(** Replacing the first occurrence of a character. *)
Lemma replace_first_char (c : ascii) (new pre post : str) :
  ~ In c pre ->
  replace [c] new (Some 1) (pre ++ c :: post) = pre ++ new ++ post.
Proof.
  unfold replace; induction pre as [|x pre IH]; intros Hnot.
  - simpl. rewrite Ascii.eqb_refl. simpl.
    now rewrite replace_scan_exhausted.
  - simpl in *.
    destruct (Ascii.eqb c x) eqn:E.
    + apply Ascii.eqb_eq in E; subst; exfalso; auto.
    + simpl. f_equal. apply IH. auto.
Qed.

(** Replacing every occurrence of a character. *)
Lemma replace_every_char (c : ascii) (new s : str) :
  replace [c] new None s
  = flat_map (fun x => if Ascii.eqb x c then new else [x]) s.
Proof.
  unfold replace; induction s as [|x s IH]; simpl; [reflexivity|].
  rewrite (Ascii.eqb_sym x c).
  destruct (Ascii.eqb c x); simpl; now rewrite IH.
Qed.

(** Replacing a non-empty text by itself changes nothing. *)
Lemma replace_scan_same (old : str) (count : option nat) (s : str) :
  old <> [] ->
  forall skip, skip <= length s ->
  replace_scan old old count skip s = skipn skip s.
Proof.
  intros Hne; revert count; induction s as [|c s IH]; intros count skip Hle.
  - simpl in *. now destruct skip.
  - destruct skip as [|k]; cbn [replace_scan skipn].
    + destruct (may_replace count && starts_with old (c :: s)) eqn:E.
      * apply andb_true_iff in E as [_ E].
        destruct old as [|o old']; [congruence|].
        pose proof (starts_with_length _ _ E) as Hlen.
        apply starts_with_split in E. cbn [length pred].
        rewrite IH by (simpl in Hlen; lia).
        simpl in E. injection E as -> E. simpl. f_equal. exact (eq_sym E).
      * f_equal. apply (IH count 0). lia.
    + apply IH. simpl in Hle. lia.
Qed.

Lemma replace_same (old : str) (s : str) :
  old <> [] -> replace old old None s = s.
Proof.
  intros Hne. destruct old as [|o old']; [congruence|].
  unfold replace. rewrite replace_scan_same; [reflexivity|assumption|lia].
Qed.

End PyStrFacts.

(** ** The literal, case-insensitive matcher *)

Section ReFacts.

Variable ci_eqb : ascii -> ascii -> bool.

Local Abbreviation match_here := (Re.match_here ci_eqb).
Local Abbreviation finditer_from := (Re.finditer_from ci_eqb).
Local Abbreviation finditer := (Re.finditer ci_eqb).
Local Abbreviation occurs_at := (Spec.occurs_at ci_eqb).

Lemma match_here_split (q s : str) :
  match_here q s = true <->
  exists mid post,
    s = mid ++ post /\ Forall2 (fun x y => ci_eqb x y = true) q mid.
Proof.
  revert s; induction q as [|x q IH]; intros s; simpl.
  - split; [intros _; exists [], s; split; [reflexivity|constructor]|auto].
  - destruct s as [|y s].
    + split; [discriminate|].
      intros (mid & post & Hs & Hf). inversion Hf; subst. discriminate.
    + rewrite andb_true_iff, IH. split.
      * intros (Hxy & mid & post & -> & Hf).
        exists (y :: mid), post. split; [reflexivity|now constructor].
      * intros (mid & post & Hs & Hf). inversion Hf; subst.
        injection Hs as -> ->. split; [assumption|eauto].
Qed.

(** An occurrence at [p], in terms of the matcher. *)
Lemma occurs_at_iff (q s : str) (p : nat) :
  occurs_at q s p <-> p <= length s /\ match_here q (skipn p s) = true.
Proof.
  unfold Spec.occurs_at. rewrite match_here_split. split.
  - intros (pre & mid & post & -> & <- & Hf). split.
    + rewrite length_app. lia.
    + exists mid, post. split; [|assumption].
      rewrite skipn_app, skipn_all, Nat.sub_diag. reflexivity.
  - intros (Hle & mid & post & Hs & Hf).
    exists (firstn p s), mid, post. conjs; [| |assumption].
    + now rewrite <- Hs, firstn_skipn.
    + rewrite length_firstn. lia.
Qed.
Ltac solve_suffix :=
  first [ by exists [] | by eexists [_] | by eexists [_; _]
        | by eexists [_; _; _] | by eexists [_; _; _; _]
        | by eexists [_; _; _; _; _] | by eexists [_; _; _; _; _; _]
        | by eexists [_; _; _; _; _; _; _] ].

Lemma validateSignatureManifest_spec (s : string) :
  validateSignatureManifest s = true <->
  s = signatureManifestImage \/ s = signatureManifestArtifact.
Proof.
  unfold validateSignatureManifest, supportedSignatureManifest. simpl.
  repeat case_bool_decide; split; intros Hs; auto.
  - discriminate Hs.
  - destruct Hs; congruence.
Qed.



(** * Properties of the command *)

(** C10: with no positional argument the command fails with the error
    "missing reference", and it does so before anything else happens: the
    program is that error and nothing more, whatever the options (also an
    invalid signature-manifest kind), so the manifest kind is not examined,
    [GetSigner] is not called and every run has an empty trace. *)
Theorem missing_reference_first (collab : Collaborators) (opts : signOpts) :
  execute (signCommand opts) [] = Ret (Some (errors_New "missing reference")) /\
  forall W (env : environment W) (w : W),
    run env (execute (signCommand opts) []) w =
      (Some (errors_New "missing reference"), []).
Proof. split; reflexivity. Qed.

(** C3: the signature-manifest kind is checked against exactly the set
    {"image", "artifact"}, byte for byte (so "Image" and "ARTIFACT" are
    refused): with a kind in the set the command goes on to [runSign]; with
    any other string the whole command is the invalid-argument error and
    nothing more, so no call is made, nothing is resolved, signed or
    printed, and every run has an empty trace. *)
Theorem signature_manifest_validated (collab : Collaborators)
    (opts : signOpts) (arg0 : string) (args : list string) :
  let kind := signatureManifest opts in
  let rejected :=
    Some (errors_New ("signature manifest must be one of the following [artifact image] but got " +:+ kind)) in
  validateSignatureManifest kind =
    bool_decide (kind = "image" \/ kind = "artifact") /\
  execute (signCommand opts) (arg0 :: args) =
    (if bool_decide (kind = "image" \/ kind = "artifact")
     then runSign (set_reference opts arg0) else Ret rejected) /\
  (forall W (env : environment W) (w : W), run env (Ret rejected) w = (rejected, [])) /\
  validateSignatureManifest "Image" = false /\
  validateSignatureManifest "ARTIFACT" = false /\
  validateSignatureManifest "" = false /\
  validateSignatureManifest "container" = false.
Proof.
  intros kind rejected.
  assert (Hv : validateSignatureManifest kind =
               bool_decide (kind = "image" \/ kind = "artifact")).
  { destruct (validateSignatureManifest kind) eqn:Hk; symmetry.
    - apply bool_decide_eq_true, validateSignatureManifest_spec, Hk.
    - apply bool_decide_eq_false. intros Hin.
      apply validateSignatureManifest_spec in Hin. fold kind in Hin. congruence. }
  split; [exact Hv|]. split; [|split].
  - unfold execute. cbn [signCommand Args RunE set_reference signatureManifest].
    fold kind. rewrite Hv. by destruct (bool_decide _).
  - reflexivity.
  - by vm_compute.
Qed.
────────────────────
WHAT THE TASK ASKS => The listing above holds a line with "Local Abbreviation finditer_from" and a line with "(** An occurrence". Print the stretch from the first through the second, exactly and alone.

TASK ANSWER =>
Local Abbreviation finditer_from := (Re.finditer_from ci_eqb).
Local Abbreviation finditer := (Re.finditer ci_eqb).
Local Abbreviation occurs_at := (Spec.occurs_at ci_eqb).

Lemma match_here_split (q s : str) :
  match_here q s = true <->
  exists mid post,
    s = mid ++ post /\ Forall2 (fun x y => ci_eqb x y = true) q mid.
Proof.
  revert s; induction q as [|x q IH]; intros s; simpl.
  - split; [intros _; exists [], s; split; [reflexivity|constructor]|auto].
  - destruct s as [|y s].
    + split; [discriminate|].
      intros (mid & post & Hs & Hf). inversion Hf; subst. discriminate.
    + rewrite andb_true_iff, IH. split.
      * intros (Hxy & mid & post & -> & Hf).
        exists (y :: mid), post. split; [reflexivity|now constructor].
      * intros (mid & post & Hs & Hf). inversion Hf; subst.
        injection Hs as -> ->. split; [assumption|eauto].
Qed.

(** An occurrence at [p], in terms of the matcher. *)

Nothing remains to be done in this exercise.